Tuesday, July 26, 2011

Simple Antennas for the Hawaii Amateur Radio Operator, part 5

One of the things I've enjoyed most about being an amateur or ham operator in Hawaii is the fairly consistent good weather for building and erecting home-brew antennas.  Other than our rainy season (November to March, generally), antenna experiments can be done in an unhurried fashion.  Since I'm not the most mechanically inclined operator, I need all the time I can get to make something that works.  In the 37 years since I was a novice class ham, I've built a large number of skyhooks that were just plain awful and a few others that were gems--largely because they worked despite my "cut and trim" approach to the art of antennas.  Over the past 3 decades, a combination of study and gradually increasing technical skills have enabled me to erect a number of antennas that not only look presentable, but also do a decent job of launching rf into the "ether".  While most of my antenna projects have been modest because of space restrictions, I've managed to make simple loops, verticals, and dipoles that give me hours of pleasure.

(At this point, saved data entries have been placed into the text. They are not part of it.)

(** With cost weight 9 and region weight 1, raising the time weight from 1
    to 10 moves the allocation from the 11-day route to the 10-day one. *)
Lemma higher_time_weight_never_slower_witness :
  exists r_low r_high log_low log_high,
    solve first_or_second_engine Scenario.data "CAT03" "US" 1000 9 1 1 500
    = Py.Ok (r_low, log_low) /\
    solve first_or_second_engine Scenario.data "CAT03" "US" 1000 9 10 1 500
    = Py.Ok (r_high, log_high) /\
    status r_low = "Optimal" /\ status r_high = "Optimal" /\
    (1 < 10)%Z /\ (0 < 9 + 1 + 1)%Z /\
    answers_optimally_in_whole_units first_or_second_engine log_low /\
    answers_optimally_in_whole_units first_or_second_engine log_high /\
    weighted_transit_days (chosen_flows r_low) = 11000%Z /\
    weighted_transit_days (chosen_flows r_high) = 10000%Z /\
    (weighted_transit_days (chosen_flows r_high)
     <= weighted_transit_days (chosen_flows r_low))%Z /\
    (average_transit_days (chosen_flows r_high)
     <= average_transit_days (chosen_flows r_low))%Q.
Proof.
  eexists _, _, _, _.
  match goal with
  | |- ?E /\ _ => assert (Hs1 : E) by (vm_compute; reflexivity)
  end.
  split; [exact Hs1|].
  match goal with
  | |- ?E /\ _ => assert (Hs2 : E) by (vm_compute; reflexivity)
  end.
  split; [exact Hs2|].
  split; [reflexivity|]. split; [reflexivity|].
  split; [lia|]. split; [lia|].
  match goal with
  | |- ?E /\ _ => assert (He1 : E)
  end.
  { intros cmd prob [E|[]] _. injection E as <- <-.
    exists (Scenario.fixed_assignment [0; 1000; 0]%Q [0; 1; 0]%Q).
    split; [concrete_reports|]. split.
    - split; [concrete_feasible|].
      intros a' [Hv Hc].
      inversion Hv as [|? ? [H0 _] Hv1]; subst.
      inversion Hv1 as [|? ? [H1 _] Hv2]; subst.
      inversion Hv2 as [|? ? [H2 _] _]; subst.
      inversion Hc as [|? ? Hd _]; subst.
      unfold holds, eval in *. simpl in *. lra.
    - intros [|[|[|i]]]; [exists 0%Z|exists 1000%Z|exists 0%Z|exists 0%Z]; reflexivity. }
  split; [exact He1|].
  match goal with
  | |- ?E /\ _ => assert (He2 : E)
  end.
  { intros cmd prob [E|[]] _. injection E as <- <-.
    exists (Scenario.fixed_assignment [1000; 0; 0]%Q [1; 0; 0]%Q).
    split; [concrete_reports|]. split.
    - split; [concrete_feasible|].
      intros a' [Hv Hc].
      inversion Hv as [|? ? [H0 _] Hv1]; subst.
      inversion Hv1 as [|? ? [H1 _] Hv2]; subst.
      inversion Hv2 as [|? ? [H2 _] _]; subst.
      inversion Hc as [|? ? Hd _]; subst.
      unfold holds, eval in *. simpl in *. lra.
    - intros [|[|[|i]]]; [exists 1000%Z|exists 0%Z|exists 0%Z|exists 0%Z]; reflexivity. }
  split; [exact He2|].
  split; [reflexivity|]. split; [reflexivity|].
  exact (higher_time_weight_never_slower
           first_or_second_engine Scenario.data "CAT03" "US" 1000 9 1 1 10 500
           _ _ _ _ Hs1 Hs2 eq_refl eq_refl ltac:(lia) ltac:(lia) He1 He2).
Defined.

Occasionally, I run across a few antenna designs that can best be termed "unusual" or even bizarre.  When I pulled out my antenna notebook for 1997, I discovered an intriguing design by K3MT called "Grasswire Antenna:  another approach to hidden rf antennas."  The antenna first appeared in an April 1997 internet post.  Basically, K3MT end-fed an 85' piece of #12 gauge insulated wire through a trifilar balun wound on a T-200-2 core.  He laid the wire on the grass and attached a counterpoise wire (he also used an 8' ground stake as an alternative to the counterpoise).  He ran some coax to his shack and voila!  He had a wire that seemed to work fairly well.  His article contained a number of graphs which seemingly demonstrated how well the antenna worked.  His attached log showed a string of 559 to 599 reports from many stations.  He also designed a "grass" off-center fed dipole for those that prefer a G5RV or dipole configuration.  Whatever the limitations of this antenna might have been, it was a winner from the stealth point of view...out of sight, out of mind for nosey neighbors and HOAs.  K3MT said he could just roll up the antenna when he was done.

With all that in mind, I made a "quick and dirty" 20-meter dipole, fed it with RG-8 coax, laid the contraption on the front lawn, and attached the "ground warmer" to the Drake MN-4 ATU.  I actually made a few 20-meter contacts on Saturday afternoon.  Nothing fantastic (539 to 559), but I did make a few qsos.  Of course, I did a lot better when I attached the dipole as an inverted "vee" to my 33' pvc mast.  I don't know if this sort of antenna would be useful to those of  you facing severe operating restrictions.  You may want to experiment with this idea.  Who knows?  This antenna could give you an alternative to not operating at all.

Now that the news shift is over for the day, it's time to head home for a few hours of operating time.  Have a good day and get on the air.  Aloha es 73 KH6JRM.